While it didn't quite rage on as long as Sweetwater's debate over alcohol sales, the idea of selling beer on Sunday in Tellico Plains did dominate the mayor and aldermen's November meeting.
When the liquor by the drink referendum passed in Sweetwater in June, it automatically made Sunday beer sales in the county legal. It also gave the three municipalities the right, if they so wished, to sell beer on Sundays.
With Sunday beer sales legal in the county, that meant there were a couple of businesses just outside the Tellico Plains town limits that could sell beer on Sundays.
Scott Shankle, who runs the chain of Valley Marts, including the BP station on Highway 68 in Tellico Plains, asked for the right to sell beer on Sundays after his revenue began to decline on Sundays.
The request was brought up Thursday night and Mayor Roger Powers said he had no problem with the idea, but he believed the sells shouldn't start until 1 p.m. when most church services are over.
"We're also a town that depends on sales tax," Powers said. "Beer sales are a pretty good source of these taxes. Now it's being sold just outside of town on Sundays and we're losing out on the revenue."
Shankle said the town was losing more than just the beer sales tax. "You're losing the tax from everything people aren't buying in town," he told the board. "People tend to buy more than one thing when they're in the store and they don't want to make two stops, so they'll go to the store that has everything they want."
The sales tax argument didn't sway some board members, including Jamie Sisson who presented petitions he had received from two different churches in town opposed to the Sunday sales.
"Personally, I'm opposed to it because it's Sunday," Sisson said. "They have six other days to sell beer. Let Sunday be Sunday."
Aldermen Robert Hamilton and Kim Bolix said they had both received phone calls opposing Sunday sales. Powers and Aldermen Harkey Yates and Larry Harris said they hadn't received any calls about the idea, neither for nor against.
Ross Tarver of Tarver Distributing told the board Tellico had seen steady increases in sales tax collected on beer until the other areas started offering Sunday sales.
"You've been going down since then," he said. "Sunday sales, annually, could bring in an extra $19,000 in revenue for the town."
Shankle said the difference in his Sweetwater stores had been huge since Sunday sales were enacted.

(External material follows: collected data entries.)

(** The guards of the requests that are registered, and of the one being read. *)
Definition waiting_count st : Z := zlen (live (cs_timer st)) + recv_guard (cs_recv st).
Definition registers op : bool := match op with SendRegister => true | _ => false end.

Lemma zlen_without {V} k (m : btree V) : zlen (bt_without k m) <= zlen m.
Proof.
  unfold zlen, bt_without. pose proof (filter_length_le (fun p => negb (fst p =? k)) m). lia.
Qed.

Lemma view_count op tm tm' evs kept :
  timer_inv tm -> view op tm tm' evs kept ->
  zlen (live tm') <= zlen (live tm) + (if registers op then 1 else 0).
Proof.
  intros H Hv. assert (Hle : forall n, n <= n + (if registers op then 1 else 0)) by (destruct (registers op); lia).
  destruct Hv as [op tm tm' evs kept _ Es Ed Ep _ _|op tm t tm' evs kept -> Er|op tm evs kept _
    |op k tm tm' r evs kept _ _ Et _|tm kept|op tm tm' kept _ _ _ Hl].
  - unfold live, received. by rewrite Es, Ed, Ep.
  - unfold reg_task in Er. destruct (_ <? _); simplify_eq. unfold live, received.
    cbn [sent_tasks delay_tasks_queue pending_tasks set_pending registers].
    rewrite keyed_app, !zlen_app. change (zlen (keyed [t])) with 1. lia.
  - by rewrite recv_pending_live.
  - specialize (Hle (zlen (live tm))). destruct (take_task_split _ _ _ _ H Et) as [[-> _]|[-> _]]; [done|].
    pose proof (zlen_without k (live tm)). lia.
  - rewrite (live_ticked tm), zlen_app. pose proof (zlen_nonneg (expired tm)). cbn. lia.
  - rewrite Hl, zlen_nil. pose proof (zlen_nonneg (live tm)). specialize (Hle (zlen (live tm))). lia.
Qed.

(** The reading future owns one guard at most, ... *)
Lemma guard_bound (f : option (body_pc T)) : 0 <= pc_guard f <= 1.
Proof. destruct f as [[| | |[]]|]; cbn; lia. Qed.

(** ... which it has from the task it has taken, ... *)
Lemma taken_guard r evs kept :
  read_events (S := S) buffer_alloc error_handle r evs kept -> pc_guard kept <= zlen (taken r).
Proof.
  destruct r as [[t|]|]; cbn; [| |by intros [_ ->]]; intros (h & c & c' & s & E & ->).
  - rewrite zlen_cons, zlen_nil. pose proof (guard_bound (state_pc s)). lia.
  - rewrite zlen_nil. unfold recv_resp_taken, recv_and_dump in E. by repeat (case_match; simplify_eq/=).
Qed.

(** ... and does not get back once it has given it up. *)
Lemma poll_guard h pc (c c' : TcpClient S) evs s :
  recv_resp_poll buffer_alloc error_handle h pc c = (c', evs, s) -> pc_guard (state_pc s) <= body_guard pc.
Proof.
  unfold recv_resp_poll, recv_resp_blob, recv_error_string, finish_task, recv_and_dump.
  destruct pc; cbn; intros E; repeat (case_match; simplify_eq/=; try lia).
Qed.

Lemma take_count k tm tm' r :
  timer_inv tm -> take_task k tm = (tm', r) -> zlen (live tm') + zlen (taken r) <= zlen (live tm).
Proof using ClientTaskOk0 error_handle_task.
  intros H E. destruct (trun_facts _ error_handle_task _ _ _ _ H (trun_one _ _ _ _ _ (step_take error_handle k _ _ _ E)))
    as [_ Hl]. cbn in Hl. rewrite zlen_nil in Hl. lia.
Qed.

(** The guard of the future after a step. *)
Lemma step_guard op st st' evs :
  timer_inv (cs_timer st) -> step op st st' evs ->
  recv_guard (cs_recv st') <= recv_guard (cs_recv st) \/
  (exists k r, take_task k (cs_timer st) = (cs_timer st', r) /\ recv_guard (cs_recv st') <= zlen (taken r)).
Proof.
  intros Hi Hs. destruct (recv_op op) eqn:Eo; [|left; by rewrite (other_ops_recv _ _ _ _ _ _ Hs Eo)].
  pose proof (fun p : recv_pc T => proj1 (guard_bound (recv_body_pc p))) as Hpos.
  destruct Hs; try done; unfold recv_guard in *.
  - left. rewrite H. unfold recv_head. destruct (cs_closed st); [|cbn; lia].
    destruct (check_pending_tasks_empty _) as [tm e]. by destruct (e || _); cbn.
  - unfold recv_read in *. destruct (read_resp _ _ _ _ _) as [[[[c tm] e] r]|] eqn:E; cbn in *; [|done].
    apply read_resp_timer in E. simplify_eq. rewrite recv_result_pc, (proj1 (recv_result_timer _ _ _)). rewrite H. cbn.
    destruct E as [(-> & -> & ->)|(k & o & E & Hr)]; [left; done|right]. exists k, o. split; [done|by eapply taken_guard].
  - unfold recv_cancel in *. destruct (read_resp _ _ _ _ _) as [[[[c tm] e] r]|] eqn:E; cbn in *; [|done].
    apply read_resp_timer in E. simplify_eq. rewrite recv_result_pc, (proj1 (recv_result_timer _ _ _)). rewrite H. cbn.
    destruct E as [(-> & -> & ->)|(k' & o & E & Hr)]; [left; done|right]. exists k', o. split; [done|by eapply taken_guard].
  - unfold recv_resume in *. destruct (read_resp_resume _ _ _ _ _) as [[[[c tm] e] r]|] eqn:E; cbn in *; [|done].
    simplify_eq. rewrite recv_result_pc, (proj1 (recv_result_timer _ _ _)). cbn.
    apply read_resume_timer in E as (k & o & E & Hr); [|done]. right. exists k, o. split; [done|by eapply taken_guard].
  - unfold recv_body in *. destruct (read_resp_body _ _ _ _ _ _) as [[[c tm] e] r] eqn:E. simplify_eq.
    apply read_body_timer in E as (_ & s & E & Es). rewrite recv_result_pc, Es, H. left. by eapply poll_guard.
  - left. unfold recv_has_err. by destruct (cs_has_err st).
  - left. rewrite H. unfold recv_clean in *. by destruct (clean_pending_tasks _ _) as [[tm e]|]; cbn in *; simplify_eq.
  - left. rewrite H. unfold recv_check, recv_clean in *. destruct (0 <? _); simplify_eq/=; [|apply guard_bound].
    by destruct (clean_pending_tasks _ _) as [[tm e]|]; cbn in *; simplify_eq.
Qed.

Lemma step_count op st st' evs :
  sound st -> step op st st' evs ->
  waiting_count st' <= waiting_count st + (if registers op then 1 else 0).
Proof using ClientTaskOk0 error_handle_task.
  intros Hg Hs. destruct (sound_step _ _ error_handle_task _ _ _ _ Hg Hs) as (_ & Hi & Hv).
  pose proof (view_count _ _ _ _ _ Hi Hv). unfold waiting_count.
  pose proof (guard_bound (recv_body_pc (cs_recv st))). fold (recv_guard (cs_recv st)) in *.
  destruct (step_guard _ _ _ _ Hi Hs) as [Hle|(k & r & E & Hle)]; [lia|].
  pose proof (take_count _ _ _ _ Hi E). destruct (registers op); lia.
Qed.

Lemma recv_result_thresholds open r st : cs_thresholds (recv_result open r st) = cs_thresholds st.
Proof. destruct r as [[[|]|]| |]; cbn; try done; by destruct open. Qed.

Lemma step_thresholds op st st' evs : step op st st' evs -> cs_thresholds st' = cs_thresholds st.
Proof.
  destruct 1; try done; unfold send_check, send_request, seq_update, send_register, send_failed, stream_flush_req,
    send_ping_req, recv_head, recv_read, recv_cancel, recv_resume, recv_body, time_reach, recv_has_err, recv_check, recv_clean in *;
    cbn zeta in *; unfold may_bind in *; repeat (case_match; simplify_eq/=); simplify_eq/=;
    by rewrite ?recv_result_thresholds.
Qed.

(** ** The wait ends *)

(** Every request in the window was taken in at least [n] ticks ago. *)
Definition aged (n : nat) tm : Prop :=
  forall k t, (k, t) ∈ live tm -> exists m, (n <= m)%nat /\ held k t m tm.

Lemma aged_over n tm : timer_inv tm -> aged n tm -> task_timeout tm < Z.of_nat n -> live tm = [].
Proof.
  intros H Ha Hn. destruct (live tm) as [|[k t] l] eqn:E; [done|].
  destruct (Ha k t) as (m & Hm & Hh); [rewrite E; by left|].
  pose proof (held_bound _ _ _ _ H Hh). lia.
Qed.

Lemma aged_take n k tm tm' r :
  timer_inv tm -> take_task k tm = (tm', r) -> aged n tm -> aged n tm'.
Proof.
  intros H E Ha k' t Hin. destruct (take_task_split _ _ _ _ H E) as [[-> _]|[Hl Hr]]; [by apply Ha|].
  rewrite Hl in Hin. apply list_elem_of_In, filter_In in Hin as [Hin Hne]. apply list_elem_of_In in Hin.
  destruct (Ha k' t Hin) as (m & Hm & Hh). exists m. split; [done|].
  destruct (take_held _ _ _ _ _ _ _ H E Hh) as [?| ->]; [done|]. exfalso.
  unfold take_answer in Hr. destruct (bt_lookup k (live tm)) as [t'|] eqn:El; [|by case_match].
  injection Hr as <-. apply (bt_lookup_Some k t _ (inv_sorted _ H)) in El.
  pose proof (inv_keys _ H) as Hk. rewrite Forall_forall in Hk.
  pose proof (Hk _ Hin) as E1. pose proof (Hk _ El) as E2. cbn in *. rewrite E1, <- E2, Z.eqb_refl in Hne. done.
Qed.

Yates, after commenting that a lot of the signatures on the church petitions didn't actually live in Tellico Plains, said this might be better put to a vote by the people, but with the next Tellico Plains election nearly two years away, the idea didn't gain any traction.
Harris commented, "It's a legal activity and the businesses outside of town do it and hurt our sales. I think we should do it, but limit the hours of sales from 1-6 p.m."
Yates seconded that motion and he and Harris voted yes, along with Town Recorder David Bookout. Bolix, Sisson and Hamilton voted no, leaving the mayor with the tie breaking vote.
"I'm voting for it because of the tax revenue," Powers said. "We need as much money coming in to the town as possible."
The board also passed the town's 2009-10 budget on a second reading unanimously, though Sisson did say in the future he would like to have input on the budget, maybe even hold a couple of workshops instead of just having it handed to him at the last minute and being told to vote on it.
Powers said that wouldn't be a problem, that anyone was welcome to come by City Hall and see the budget beforehand and workshops could easily be scheduled.